#### WHAT YOU SHOULD DO
Retype, exactly as they appear below, the lines between the line holding "- exists x." and the line holding "apply run_ret. exists", both ends included.

+---+

Lemma closed_opened k fd k' : opened k (Ok fd) k' -> open_fds (closed fd k') = open_fds k.
Proof.
  intros (Hp & Hf & E). unfold closed. rewrite (proj2 (Z.leb_le _ _) Hp), close_open, E. apply set_eq. intros x.
  rewrite elem_of_difference, elem_of_union, elem_of_singleton. split; [tauto|]. intros Hx. split; [tauto|]. by intros ->.
Qed.

Lemma no_info : info_ok (InfoAttr None 0 0) /\ 0 <= 0 \/ Ub.
Proof. left. split; [by left|done]. Qed.

(** *** The probe *)

Lemma probe_run o n k : inv (o, n, k) ->
  lruns (fun _ s => exists n' k', (s = (o, n', k') \/ s = (set_caps_name o true, n', k')) /\ inv s)
    (bpf_object__probe_caps sys_alloc junk_log fuel) (o, n, k).
Proof using All.
  intros Hinv. unfold bpf_object__probe_caps, bpf_object__probe_name. apply load_xattr_run; [apply no_info..|].
  intros [fd|errno] text k1 Ho _; cbn [fst]; [|by apply run_fail, inv_failed, (inv_keep o o n (S n) k k1)].
  apply run_bind. cbn. assert (open_fds (sys_close fd k1) = open_fds k) as E1.
  { rewrite <- (closed_opened _ _ _ Ho). unfold closed. by rewrite (proj2 (Z.leb_le _ _) (proj1 Ho)). }
  generalize (sys_close fd k1), E1. clear k1 Ho E1. intros k1 E1. apply load_xattr_run; [apply no_info..|].
  intros [fd2|errno] text2 k2 Ho _; cbn [fst].
  - apply run_bind. cbn. do 2 eexists. split; [by right|]. eapply inv_keep; [..|exact Hinv]; [done..|].
    rewrite <- E1, <- (closed_opened _ _ _ Ho). unfold closed. by rewrite (proj2 (Z.leb_le _ _) (proj1 Ho)).
  - apply run_ret. do 2 eexists. split; [by left|]. eapply inv_keep; [..|exact Hinv]; [done..|]. cbn in Ho. congruence.
Qed.

(** *** Maps *)

(** The same map but for descriptor and types. *)
Record same_map (m m' : bpf_map) : Prop := {
  sm_name : m_name m' = m_name m;
  sm_def : m_def m' = m_def m;
  sm_ifindex : m_ifindex m' = m_ifindex m
}.

(** The attributes ask for [m], whatever its types. *)
Record asks (m : bpf_map) (a : bpf_create_map_attr) : Prop := {
  as_type : ca_map_type a = def_type (m_def m);
  as_key : ca_key_size a = def_key_size (m_def m);
  as_value : ca_value_size a = def_value_size (m_def m);
  as_entries : ca_max_entries a = def_max_entries (m_def m);
  as_flags : ca_map_flags a = def_map_flags (m_def m);
  as_ifindex : ca_map_ifindex a = m_ifindex m
}.

Lemma asks_same m m' a : same_map m m' -> asks m a -> asks m' a.
Proof. intros [S1 S2 S3] [A1 A2 A3 A4 A5 A6]. split; rewrite ?S2, ?S3; done. Qed.

Lemma asks_granted m a k fd k' : asks m a -> bpf_create_map_xattr a k = (Ok fd, k') -> map_granted (K := K) m fd.
Proof. intros [A1 A2 A3 A4 A5 A6] E. unfold bpf_create_map_xattr in E. do 3 eexists. split; [exact E|]. by split_and!. Qed.

Lemma insert_same {A} (l : list A) i x y : l !! i = Some x -> <[i := y]> l !! i = Some y.
Proof using. clear HU Hbtf Hfuel e alloc btf_alloc sys_alloc junk junk_log fuel prep. intros Hi. apply list_lookup_insert_eq. by eapply lookup_lt_Some. Qed.

Lemma set_maps_twice o ms ms' : set_maps (set_maps o ms) ms' = set_maps o ms'.
Proof. done. Qed.

Lemma map_attr_run {A} E (P : A -> LS -> Prop) f o i m n k a :
  maps o !! i = Some m -> o_btf o = o_btf o0 -> (has_btf -> Ub \/ is_Some (m_name m)) -> asks m a ->
  (forall m' a', same_map m m' -> m_fd m' = m_fd m -> asks m a' ->
    runs Ub E P (f a') (set_maps o (<[i := m']> (maps o)), n, k)) ->
  runs Ub E P (let* a := in_obj (map_attr_btf e i a) in f a) (o, n, k).
Proof.
  intros Hi Hb Hname Ha HP. assert (set_maps o (<[i := m]> (maps o)) = o) as Eo by (rewrite list_insert_id by done; by destruct o).
  assert (runs Ub E P (f a) (o, n, k)) as Hsame by (rewrite <- Eo; by apply HP).
  apply run_bind, in_obj_run. unfold map_attr_btf. apply run_bind. cbn [obj fst runs]. unfold runs at 1, obj. cbn [fst].
  destruct (o_btf o) as [b|] eqn:Eb; [|by apply run_ret].
  assert has_btf as Hhas by (left; congruence). apply run_bind, run_try. unfold bpf_map_find_btf_info.
  apply run_bind. unfold runs at 1, get_map, bind at 1, obj, lift. cbn [fst]. rewrite Hi. cbn [mbind option_bind].
  apply run_bind, run_read; [intros En; destruct (Hname Hhas) as [|[? ?]]; [done|congruence]|]. intros name _. apply run_bind, run_pure.
  - intros E0. destruct (HU Hhas) as [|Hs]; [done|exfalso]. unfold btf_sound in Hs. rewrite <- Hb in Hs. destruct Hs as (ds & strs & Rb & Hd & Hst & _).
    destruct (map_kv_tids_run e ds strs b name (def_key_size (m_def m)) (def_value_size (m_def m)) Rb Hd Hst) as (r & Er & _). congruence.
  - intros err _. by apply run_ret.
  - intros [kt vt] _. unfold put_map, upd. apply run_modify. cbn [fst snd]. apply run_bind.
    unfold runs at 1, get_map, bind at 1, obj, lift. cbn [fst set_maps maps]. rewrite (insert_same _ _ _ _ Hi). cbn [mbind option_bind].
    apply run_ret, HP; [by split|done|]. by destruct Ha.
Qed.

Lemma create_map_run {A} E (P : A -> LS -> Prop) f o i m n k a :
  maps o !! i = Some m -> asks m a ->
  (forall r a' m' k', same_map m m' -> m_fd m' = m_fd m -> opened k r k' ->
    (forall fd, r = Ok fd -> map_granted (K := K) m fd) ->
    runs Ub E P (f (r, a')) (set_maps o (<[i := m']> (maps o)), n, k')) ->
  runs Ub E P (let* ra := create_map i a in f ra) (o, n, k).
Proof using All.
  intros Hi Ha HP. assert (set_maps o (<[i := m]> (maps o)) = o) as Eo by (rewrite list_insert_id by done; by destruct o).
  apply run_bind. unfold create_map. apply run_bind. unfold runs at 1, sys.
  destruct (bpf_create_map_xattr a k) as [r k1] eqn:E1. pose proof (create_map_opened _ _ _ _ E1) as Ho. destruct r as [fd|errno].
  - apply run_ret. rewrite <- Eo. apply HP; [by split|done|done|]. intros fd' [= <-]. by eapply asks_granted.
  - destruct (ca_btf_key_type_id a =? 0); [apply run_ret; rewrite <- Eo; by apply HP|].
    apply (map_state _ _ _ _ _ _ m); [done|]. apply put_map_state, run_bind. unfold runs at 1, sys.
    destruct (bpf_create_map_xattr (set_ca_btf a 0 0 0) k1) as [r k2] eqn:E2. pose proof (create_map_opened _ _ _ _ E2) as Ho2.
    apply run_ret, HP; [by split|done|by eapply opened_after|]. intros fd ->. eapply asks_granted; [|exact E2]. by destruct Ha.
Qed.

Lemma close_maps_run U E (P : unit -> LS -> Prop) R' b : forall a o n k,
  holds R R' (own o) k -> (a + b <= length (maps o))%nat ->
  (forall ms k', length ms = length (maps o) -> holds R R' (own (set_maps o ms)) k' ->
    (forall j m, ms !! j = Some m -> (a <= j < a + b)%nat -> m_fd m = -1) ->
    (forall j, (j < a)%nat -> ms !! j = maps o !! j) -> P tt (set_maps o ms, n, k')) ->
  runs U E P (each close_map (seq a b)) (o, n, k).
Proof using H0 Hbtf.
  clear HU Hfuel e alloc btf_alloc sys_alloc junk junk_log fuel prep.
  induction b as [|b IH]; intros a o n k Hh Hab HP; cbn [seq each].
  - apply run_ret. replace (o, n, k) with (set_maps o (maps o), n, k) by (by destruct o). apply HP; [done|by destruct o| |done]. intros. lia.
  - destruct (lookup_lt_is_Some_2 (maps o) a ltac:(lia)) as [m Hm]. apply run_bind. unfold close_map.
    apply (map_state _ _ _ _ _ _ m); [done|]. apply zclose_state, put_map_last.
    destruct (own_map o a m Hm) as (rest & Ho & Ho'). rewrite Ho in Hh. apply holds_close in Hh.
    apply IH; [rewrite Ho', nonneg_one; exact Hh|cbn; rewrite length_insert; lia|].
    intros ms k' Hl Hh' Hc Hu. cbn [set_maps maps] in Hl, Hu. rewrite length_insert in Hl. apply HP; [done|done| |].
    + intros j mj Hj Hr. destruct (decide (j = a)) as [->|]; [|apply (Hc j mj Hj); lia].
      rewrite Hu, (insert_same _ _ _ _ Hm) in Hj by lia. injection Hj as <-. done.
    + intros j Hj. rewrite Hu by lia. apply list_lookup_insert_ne. lia.
Qed.

Definition created_upto (o : bpf_object) (i : nat) (ms : list bpf_map) : Prop :=
  length ms = length (maps o) /\
  forall j m, maps o !! j = Some m -> exists m', ms !! j = Some m' /\
    (if (j <? i)%nat then map_created (K := K) m m' else m' = m).

Lemma created_step o i m m' ms ms' : created_upto o i ms -> maps o !! i = Some m -> map_created (K := K) m m' ->
  ms' = <[i := m']> ms -> created_upto o (S i) ms'.
Proof.
  intros [Hl Hms] Hi Hc ->. split; [by rewrite length_insert|]. intros j mj Hj. destruct (Hms j mj Hj) as (x & Hx & Hcx).
  destruct (decide (j = i)) as [->|Hne].
  - exists m'. split; [by eapply insert_same|]. rewrite (proj2 (Nat.ltb_lt i (S i))) by lia. congruence.
  - exists x. split; [by rewrite list_lookup_insert_ne|]. destruct (Nat.ltb_spec j i), (Nat.ltb_spec j (S i)); try lia; done.
Qed.

Lemma create_maps_run o n : o_btf o = o_btf o0 -> (has_btf -> Ub \/ Forall (fun m => is_Some (m_name m)) (maps o)) ->
  Forall (prog_fine Ub) (programs o) -> forall todo i a ms k,
  created_upto o i ms -> holds R R (own (set_maps o ms)) k -> (i + todo = length (maps o))%nat ->
  lruns (fun _ s => exists ms k', s = (set_maps o ms, n, k') /\ inv s /\ created_upto o (length (maps o)) ms)
    (create_maps e a i todo) (set_maps o ms, n, k).
Proof using All.
  intros Hb Hnames Hpf. assert (forall ms k, holds R R (own (set_maps o ms)) k -> inv (set_maps o ms, n, k)) as Hinv by (intros ms k Hh; split; [exact Hh|exact Hb|exact Hpf]).
  induction todo as [|todo IH]; intros i a ms k Hup Hh Hi; cbn [create_maps].
  { apply run_ret. exists ms, k. split; [done|]. split; [by apply Hinv|]. by replace (length (maps o)) with i by lia. }
  destruct (lookup_lt_is_Some_2 (maps o) i ltac:(lia)) as [m Hm].
  assert (ms !! i = Some m) as Hmi by (destruct (proj2 Hup i m Hm) as (x & Hx & Hcx); rewrite Nat.ltb_irrefl in Hcx; congruence).
  apply obj_state. apply (map_state _ _ _ _ _ _ m); [done|].
  destruct (Z.leb_spec 0 (m_fd m)) as [Hfd|Hfd].
  { apply (IH _ _ ms); [|done|lia]. eapply (created_step _ _ m m); [done|done|split; auto; lia|by rewrite list_insert_id]. }
  eapply (map_attr_run _ _ _ _ i m); [done|done| |by split|].
  { intros Hhas. destruct (Hnames Hhas) as [|Hn]; [by left|right]. exact (proj1 (Forall_lookup _ _) Hn i m Hm). }
  intros m1 a1 [S1 S2 S3] Sf Ha1. rewrite set_maps_twice. cbn [set_maps maps].
  pose proof (insert_same ms i m m1 Hmi) as Hm1.
  eapply (create_map_run _ _ _ _ i m1); [exact Hm1|eapply asks_same; [|exact Ha1]; by split|]. intros r a2 m2 k' [T1 T2 T3] Tf Ho Hg. rewrite set_maps_twice. cbn [set_maps maps].
  rewrite list_insert_insert_eq. pose proof (insert_same ms i m m2 Hmi) as Hm2. apply (map_state _ _ _ _ _ _ m2); [exact Hm2|]. cbn [fst snd].
  destruct (own_map (set_maps o ms) i m Hmi) as (rest & Eo & Eo'). cbn [set_maps maps] in Eo, Eo'.
  rewrite Eo, nonneg_one in Hh. destruct (Z.leb_spec 0 (m_fd m)); [lia|]. cbn [app] in Hh.
  destruct r as [fd|errno]; apply put_map_state; rewrite set_maps_twice; cbn [set_maps maps]; rewrite list_insert_insert_eq.
  - apply IH; [| |lia].
    + eapply (created_step _ _ m); [done|done| |done]. split; cbn; [congruence|congruence|by destruct Ho|lia|].
      intros _. specialize (Hg fd eq_refl). destruct Hg as (b & k1 & k2 & Eg & G). exists b, k1, k2. split; [done|]. rewrite S2, S3 in G. exact G.
    + setoid_rewrite Eo'. by eapply holds_open.
  - apply run_bind. apply (close_maps_run _ _ _ R).
    + setoid_rewrite Eo'. rewrite nonneg_one. cbn [app m_fd set_m_fd]. by eapply holds_same.
    + cbn. rewrite length_insert. destruct Hup. lia.
    + intros ms' k2 _ Hh2 _ _. apply run_fail, inv_failed. rewrite set_maps_twice. by apply Hinv.
Qed.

+---+

#### ANSWER SECTION
  - exists x. split; [by rewrite list_lookup_insert_ne|]. destruct (Nat.ltb_spec j i), (Nat.ltb_spec j (S i)); try lia; done.
Qed.

Lemma create_maps_run o n : o_btf o = o_btf o0 -> (has_btf -> Ub \/ Forall (fun m => is_Some (m_name m)) (maps o)) ->
  Forall (prog_fine Ub) (programs o) -> forall todo i a ms k,
  created_upto o i ms -> holds R R (own (set_maps o ms)) k -> (i + todo = length (maps o))%nat ->
  lruns (fun _ s => exists ms k', s = (set_maps o ms, n, k') /\ inv s /\ created_upto o (length (maps o)) ms)
    (create_maps e a i todo) (set_maps o ms, n, k).
Proof using All.
  intros Hb Hnames Hpf. assert (forall ms k, holds R R (own (set_maps o ms)) k -> inv (set_maps o ms, n, k)) as Hinv by (intros ms k Hh; split; [exact Hh|exact Hb|exact Hpf]).
  induction todo as [|todo IH]; intros i a ms k Hup Hh Hi; cbn [create_maps].
  { apply run_ret. exists ms, k. split; [done|]. split; [by apply Hinv|]. by replace (length (maps o)) with i by lia. }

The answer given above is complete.